Although easily used the concept of quality is rather complex, ambiguous, and difficult to measure. Consequently, this applies to the concepts of ‘quality of care’ and ‘quality of life’, being constructs which as such are difficult to determine and to measure. Although it is supposed that the first contributes to the second, they are often considered as ‘opponents’ rather than ‘friends’. ‘Quality of care’ refers to the process as well as to the results of care related to specific goals for a specific type of care as judged by the groups involved. Daily functioning and the appraisal of someone's health or well-being are integral parts of the ‘quality of life'. An often neglected standpoint concerning quality of care is that of the group of patients, their parents or partners which contributes to the opposing characteristics of both concepts.
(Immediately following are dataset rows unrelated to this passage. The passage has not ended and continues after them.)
(** The next access of [Read], and what it passes to the callback. *)
Definition read_step (c : cpc) (r : Ring) : option (cpc * Ring * list delivery) :=
  match c with
  | CHead limit => Some (CTail limit (head (hdr r)), r, [])
  | CTail limit hd => Some (CLen limit hd (tail (hdr r) -64 hd) 0 0, r, [])
  | CLen limit hd available consumed count =>
      if (count <? limit) && (consumed <? available) then
        let index := Z.land (hd +64 consumed) (mask r) in
        let length := loadLength r index in
        if length <=? 0 then Some (CStore hd consumed, r, [])
        else
          let step := align length in
          if (length <? RecordHeaderSize) || (available -64 consumed <? step)
             || (u64 (Capacity r) <? (index +64 step))
          then Some (CCorrupt, r, [])
          else Some (CType limit hd available consumed count index length, r, [])
      else Some (CStore hd consumed, r, [])
  | CType limit hd available consumed count index length =>
      let typ := loadType r index in
      if typ =? TypePadding
      then Some (CClear limit hd available (consumed +64 align length) count index (align length), r, [])
      else Some (CPay limit hd available consumed count index length typ, r, [])
  | CPay limit hd available consumed count index length typ =>
      Some (CClear limit hd available (consumed +64 align length) (count + 1) index (align length), r,
        [(typ, sub (data r) (index + RecordHeaderSize) (length - RecordHeaderSize))])
  | CClear limit hd available consumed count index step =>
      Some (CZero limit hd available consumed count index,
        set_data (blit (data r) (index + 4) (zeros (step - 4))) r, [])
  | CZero limit hd available consumed count index =>
      Some (CLen limit hd available consumed count, storeLength index 0 r, [])
  | CStore hd consumed =>
      Some (CIdle, if 0 <? consumed then set_hdr (with_head (hd +64 consumed)) r else r, [])
  | _ => None
  end.

(** Where the scan of [stalled] goes after slot [idx]. *)
Definition scan_next (hd length idx : Z) (found : list Z) : cpc :=
  if idx + 1 <? ClaimSlots then UAt hd length (idx + 1) found
  else JOwner (mkStall hd length found) found [] 0.

(** The next access of [stalled]. *)
Definition stalled_step (c : cpc) (r : Ring) : option (cpc * Ring) :=
  match c with
  | UHead => Some (UTail (head (hdr r)), r)
  | UTail hd => Some (if hd =? tail (hdr r) then CIdle else ULen hd, r)
  | ULen hd =>
      let length := loadLength r (Z.land hd (mask r)) in
      Some (if 0 <? length then CIdle else UAt hd length 0 [], r)
  | UAt hd length idx found =>
      let at0 := at_ (slot r idx) in
      Some (if negb (at0 =? noIntent) && (at0 <=? hd) then USize hd length idx at0 found
            else scan_next hd length idx found, r)
  | USize hd length idx at0 found =>
      Some (scan_next hd length idx
              (if hd <? at0 +64 size_ (slot r idx) then found ++ [idx] else found), r)
  | _ => None
  end.

(** The next access of [unstall] after [stalled]. [self] is the process of the
    receiver. *)
Definition judge_step (ans : bool) (gone : list Z) (self : Z) (c : cpc) (r : Ring)
    : option (cpc * Ring) :=
  match c with
  | JOwner st [] dead end_ => Some (if zlen dead =? 0 then CIdle else RCas st end_ dead, r)
  | JOwner st (idx :: idxs) dead end_ => Some (JAt st idx idxs dead end_ (owner (slot r idx)), r)
  | JAt st idx idxs dead end_ own => Some (JSize st idx idxs dead end_ own (at_ (slot r idx)), r)
  | JSize st idx idxs dead end_ own at0 =>
      let range_end := at0 +64 size_ (slot r idx) in
      Some (if (own =? noProc) || (at0 =? noIntent) || (st_at st <? at0) || (range_end <=? st_at st)
            then JOwner st idxs dead end_
            else if (own =? self) || negb (watchable own) then CIdle
            else JAsk st idx idxs dead end_ own range_end, r)
  | JAsk st idx idxs dead end_ own range_end =>
      if ans then
        if bool_decide (own ∈ gone) then
          Some (if (0 <? zlen dead) && negb (range_end =? end_) then CDisagree
                else JOwner st idxs (dead ++ [idx]) range_end, r)
        else None
      else Some (CIdle, r)
  | _ => None
  end.

(** The bytes [reclaim] turns into padding: up to [end_], or to the end of the
    lap. *)
Definition reclaim_size (r : Ring) (st : stall) (end_ : Z) : Z :=
  let size := end_ -64 st_at st in
  let toEnd := u64 (Capacity r) -64 Z.land (st_at st) (mask r) in
  if toEnd <? size then toEnd else size.

(** The next access of [reclaim]. An [unstall] whose dead producers disagree has returned
    [ErrCorrupt], and the receiver can be called again. *)
Definition reclaim_step (c : cpc) (r : Ring) : option (cpc * Ring) :=
  match c with
  | RCas st end_ dead =>
      let size := reclaim_size r st end_ in
      let '(r, swapped) := casLength (Z.land (st_at st) (mask r)) (st_length st) (i32 size) r in
      Some (if swapped then RType st end_ dead size else CIdle, r)
  | RType st end_ dead size =>
      Some (RSlots end_ (if st_at st +64 size =? end_ then dead else []),
        storeType (Z.land (st_at st) (mask r)) TypePadding r)
  | RSlots end_ [] => Some (CIdle, r)
  | RSlots end_ (idx :: dead) => Some (RSlots end_ dead, store_at idx noIntent r)
  | CDisagree => Some (CIdle, r)
  | _ => None
  end.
In case of a chronic condition, they will make use of professional help and care for a long period of time, affecting their quality of life. Therefore, insight into their standpoint concerning the quality of the care delivered to them is urgently needed. In this article both concepts and their possible relationship will be discussed and illustrated with some examples derived from a research among adult patients with epilepsy, all members of the Dutch Patient Organization and from two researches among parents of a child with epilepsy. From these studies it appears that a) the quality of care provided is often judged as unsatisfactory, that b) the quality of care as experienced by parents may help them in handling their child with epilepsy, and finally, that c) it influences the behaviour of the child via parental child rearing practices. It may be concluded that in this sense, the quality of care provided is not always as optimal as it should be and that it affects the quality of life of parents and child.